RS ran a computer trade-in program one summer, around 85. They ran big magazine ads for the “Clean Up America” program, with the brands of several defunct computers, like the Ti 99/4, Adam, Sinclair, and, unfortunately, Osborne, that RS would give a trade-in allowance on, toward a new RS computer. Osborne sued, insisting they were not out of business (yet) and RS was damaging their reputation.
Steve
back in the Apple][+ days, maybe into the //e times, a WeCo engineer and I adapted an old Northstar Basic genealogy program to run under AppleSoft Basic, took a lot of playing around, many long printouts, and many, many levels of parentheses… But we got it going and I used for a while as it peeked my interest in all these family names I’d heard over the years, but didn’t really understand the linkages… From there, once the mac came along, the LDS Family History program worked flawlessly for years as the old Basic program was left behind… Later via our NCMUG’s Genealogy Group, we all moved to Reunion which we still use today… All very solid, but my interests have waned a bit, but I do have 3,306 names in there… It’s database is stored in Dropbox, unheard of in those early days…
weco
Yep but it was only a few games and possibly some of them were released after that first and only year of terrific sales. Not great sales by later standards but Adam in what 1981 was the best selling PC. There was no spreadsheet for it or word processor. The games might have been expected to be buggy.

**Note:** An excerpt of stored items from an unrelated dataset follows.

(* ===== verification/Startup.v ===== *)
(** * Start-up (src/main.rs, server/startup.rs, server/app_state.rs,
    container/, storage/mod.rs, server/components/sync_server.rs)

    How a process becomes a server: the configuration is read, the storage and the
    contents storage are connected, the application state is put together, and the
    two servers are run until one of them stops or a signal arrives.  The state of
    a process is the cell [APP_CONFIG], the background tasks it started, and how
    often it asked the outside: requests for secrets, clients, connections. *)

From S2P Require Import Prelude RustString Errors Models Memory Crypto Effects Connections Notify AuthHandlers.
From S2P Require Import FileService Schema Config MySql FileStore.

(** ** The process *)

Inductive Task :=
| ClientCleanupTask
| RetentionCleanupTask (file_ttl_secs max_revisions : Z)
| ConnectionCleanupTask
| StatsReporterTask.

Record Process := mkProcess {
  pr_app_config : option Config;
  pr_tasks : list Task;
  pr_requests : nat;
  pr_clients : nat;
  pr_connections : nat;
  (** The schema of the database at an address. *)
  pr_schemas : gmap string SchemaConn
}.

(** A process that has just been started. *)
Definition Process_start (schemas : gmap string SchemaConn) : Process := mkProcess None [] 0 0 0 schemas.

Definition set_app_config (c : Config) (p : Process) : Process :=
  mkProcess (match pr_app_config p with Some c' => Some c' | None => Some c end)
    (pr_tasks p) (pr_requests p) (pr_clients p) (pr_connections p) (pr_schemas p).
Definition add_tasks (tasks : list Task) (p : Process) : Process :=
  mkProcess (pr_app_config p) (pr_tasks p ++ tasks) (pr_requests p) (pr_clients p) (pr_connections p) (pr_schemas p).
Definition with_schemas (s : gmap string SchemaConn) (p : Process) : Process :=
  mkProcess (pr_app_config p) (pr_tasks p) (pr_requests p) (pr_clients p) (pr_connections p) s.
Definition count_loads (requests : nat) (p : Process) : Process :=
  mkProcess (pr_app_config p) (pr_tasks p) requests (Datatypes.S (pr_clients p)) (pr_connections p) (pr_schemas p).
Definition count_connection (p : Process) : Process :=
  mkProcess (pr_app_config p) (pr_tasks p) (pr_requests p) (pr_clients p) (Datatypes.S (pr_connections p)) (pr_schemas p).

Definition effect {E} (f : Process → Process) : ME Process E unit := λ p, (Returned (Ok tt), f p).

(** ** Handles *)

(** A database is known by the address it was connected with. *)
Inductive StorageHandle := MySqlHandle (url : string) | MemoryHandle.
Inductive FileStorageHandle := DatabaseContents (url : string) | S3Contents (config : S3Config) | SimpleInMemoryContents.
Inductive EventBusHandle := RabbitMqBus (config : MessageBrokerConfig) | NoopBus.

Record AppState := mkAppState {
  as_config : Config;
  as_storage : StorageHandle;
  as_file_storage : FileStorageHandle;
  as_notification_manager : NotificationManager;
  as_event_bus : EventBusHandle;
  as_auth_sessions : Sessions;
  as_connection_tracker : Tracker;
  as_client_store : ClientStore
}.

Definition assemble (config : Config) (storage : StorageHandle) (file_storage : FileStorageHandle)
    (nm : NotificationManager) (bus : EventBusHandle) : AppState :=
  mkAppState config storage file_storage nm bus ∅ ConnectionTracker_new ClientStore_new.

(** [SimpleInMemoryFileStorage]: every request succeeds and nothing is kept. *)
#[local] Instance SimpleInMemoryFileStorage : ContentStore unit := {|
  c_store_file_data := λ file_id data, ret "mem";
  c_store_file_data_with_options := λ file_id data compress, ret "mem";
  c_get_file_data := λ file_id, ret None;
  c_delete_file_data := λ file_id, ret tt;
  c_batch_delete_file_data := λ file_ids, ret (map (λ i, (i, true)) file_ids);
  c_file_data_exists := λ file_id, ret false;
  c_get_file_size := λ file_id, ret None;
  c_health_check := ret tt
|}.

(** An address as the [url] crate takes it apart. *)
Record Url := mkUrl {
  url_host : option string; url_port : option Z; url_username : string; url_password : option string;
  url_path : string
}.

(** [s.trim_start_matches('/')]. *)
Fixpoint trim_start_slash (s : string) : string :=
  match s with String a t => if (a == "/"%char) then trim_start_slash t else s | EmptyString => s end.

(** What the servers are run with. *)
Record GrpcSettings := mkGrpcSettings {
  gr_address : string; gr_timeout_secs : Z; gr_max_concurrent_streams : Z
}.
Record HttpSettings := mkHttpSettings { ht_address : string; ht_workers : Z }.

(** How the [select!] of the two servers and the signal ends. *)
Inductive Finish :=
| GrpcFinished (r : result unit SyncError)
| HttpFinished (r : result unit SyncError)
| SignalReceived.


(** ** Validation of the configuration (main.rs) *)

(** [test_database_connection] has no influence: its failure is logged. *)
Definition check_database_config (config : DatabaseConfig) : result unit SyncError :=
  if str_is_empty (dbc_host config) then Err (SE_Config "Database host cannot be empty")
  else if str_is_empty (dbc_name config) then Err (SE_Config "Database name cannot be empty")
  else if str_is_empty (dbc_user config) then Err (SE_Config "Database username cannot be empty")
  else Ok tt.

Definition validate_server_config (config : ServerConfig) : result unit SyncError :=
  if str_is_empty (sv_host config) then Err (SE_Config "Server host cannot be empty")
  else if (sv_port config <? MIN_VALID_PORT) || (MAX_VALID_PORT <? sv_port config) then
    Err (SE_Config ("Invalid port: " +:+ pretty (sv_port config) +:+ ". Must be between "
                    +:+ pretty MIN_VALID_PORT +:+ " and " +:+ pretty MAX_VALID_PORT))
  else if (sv_worker_threads config =? 0) || (256 <? sv_worker_threads config) then
    Err (SE_Config ("Invalid worker_threads: " +:+ pretty (sv_worker_threads config)
                    +:+ ". Must be between 1 and 256"))
  else if sv_max_concurrent_requests config =? 0 then
    Err (SE_Config "max_concurrent_requests must be greater than 0")
  else if (sv_max_file_size config =? 0) || (1024 * 1024 * 1024 <? sv_max_file_size config) then
    Err (SE_Config ("Invalid max_file_size: " +:+ pretty (sv_max_file_size config)
                    +:+ ". Must be between 1 byte and 1GB"))
  else Ok tt.

Section startup.
Context `{U : Unicode}.
(** The configuration is read as in [Config.v]; the [k]-th client for secrets can be
    made or not. *)
Context (env : string → option string) (redis_cache : bool)
        (secret_value : nat → string → result (option string) string)
        (create_secrets_client : nat → result unit string)
        (from_json : string → option (string → option Value))
        (from_hex : string → option bytes).
(** The [k]-th connection to an address is refused with an error or made; statements
    of the schema fail, are refused and treat defaults as in [Schema.v]. *)
Context (refuse : nat → string → option string)
        (schema_fault : nat → option string) (refusal : Statement → string) (text_default : bool).
(** The answer of the health check of a contents storage ([FileStore.v]), the broker,
    the [url] crate, socket addresses, and how the servers end. *)
Context (contents_health : FileStorageHandle → Res unit)
        (connect_bus : MessageBrokerConfig → option string)
        (url_parse : string → result Url string)
        (socket_addr : string → result string string)
        (select : result GrpcSettings SyncError → HttpSettings → Finish).

(** [AppState::get_config]. *)
Definition get_config (p : Process) : Config :=
  match pr_app_config p with Some c => c | None => Config_load env redis_cache end.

I knew one of the guys who programmed a game on it. Coleco was bankrupt soon after that. Y’all would know Coleco which was a Connecticut toy company by their Cabbage Patch Dolls. Their fortunes rose with that doll. Then they went a little wild on other projects that were not profitable. Adam’s success faked out the management.
I had a girl friend whose mother worked for Coleco. I found the mother in her basement with a ton of epoxy fumes forming a doll’s head one day. She was a doll designer. Coleco was a doll maker before the Cabbage Patch Dolls. I suggested she needed ventilation. She said something to the effect she never had before. She died less than two years later of brain cancer. It was very sad.